For seniors recovering from the coronavirus, home health care aides have provided another way to care for at risk adults that might otherwise need to be in a nursing home or adult care facility. 

Both Gov. Andrew Cuomo and Mayor Bill De Blasio have called for an increase in home care to help keep seniors out of the hospital and even help slow the spread of the virus in nursing homes. 


What You Need To Know


  • Home health aides need more support.

  • Older New Yorkers are especially vulnerable to COVID.

  • Home health aides themselves have also died.

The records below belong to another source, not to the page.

(* ===== verification/ProtoEnums.v ===== *)
(** * The protobuf enumerations (protos/*.pb.go)

    For every enumeration of the generated code, its two value maps: [X_name]
    from numbers to names and [X_value] from names to numbers, in source order.
    Enumerations of proto3 are open: a value is its [int32] number, and a number
    without a name is legal. *)

From S2P Require Import Prelude.
Local Open Scope string_scope.
Local Open Scope Z_scope.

  • Home health aides's work can help free up needed hospital space.

"If I were advising a friend, I would say: You have a vulnerable person. Best to keep them at home and not put them in a congregate facility," Cuomo said during an interview on MSNBC. "Keep them in a situation where you have the most control and that is the blunt truth."

But home health care aides have not been left untouched by the virus. 

A survey of six home care agencies showed that 780 home health care aides caught COVID-19 and 33 home aides have died. 

However, these six agencies were also able to take care of 20,000 at risk adults during the past few months, keeping them home and out of the hospital system. 

"By discharging them from the hospital, back home and skipping the step of the nursing home or rehab has really saved, I think, countless lives," siad Michael Arnella, RN, the director of Clinical Services at Accent Care. 

Arnella continued, "And then with the hospitals around 80% COVID at one point, having these other patients go in with DHS, DOPD, diabetes, would overwhelm the system. Home care plays a vital role in any type of emergency situation."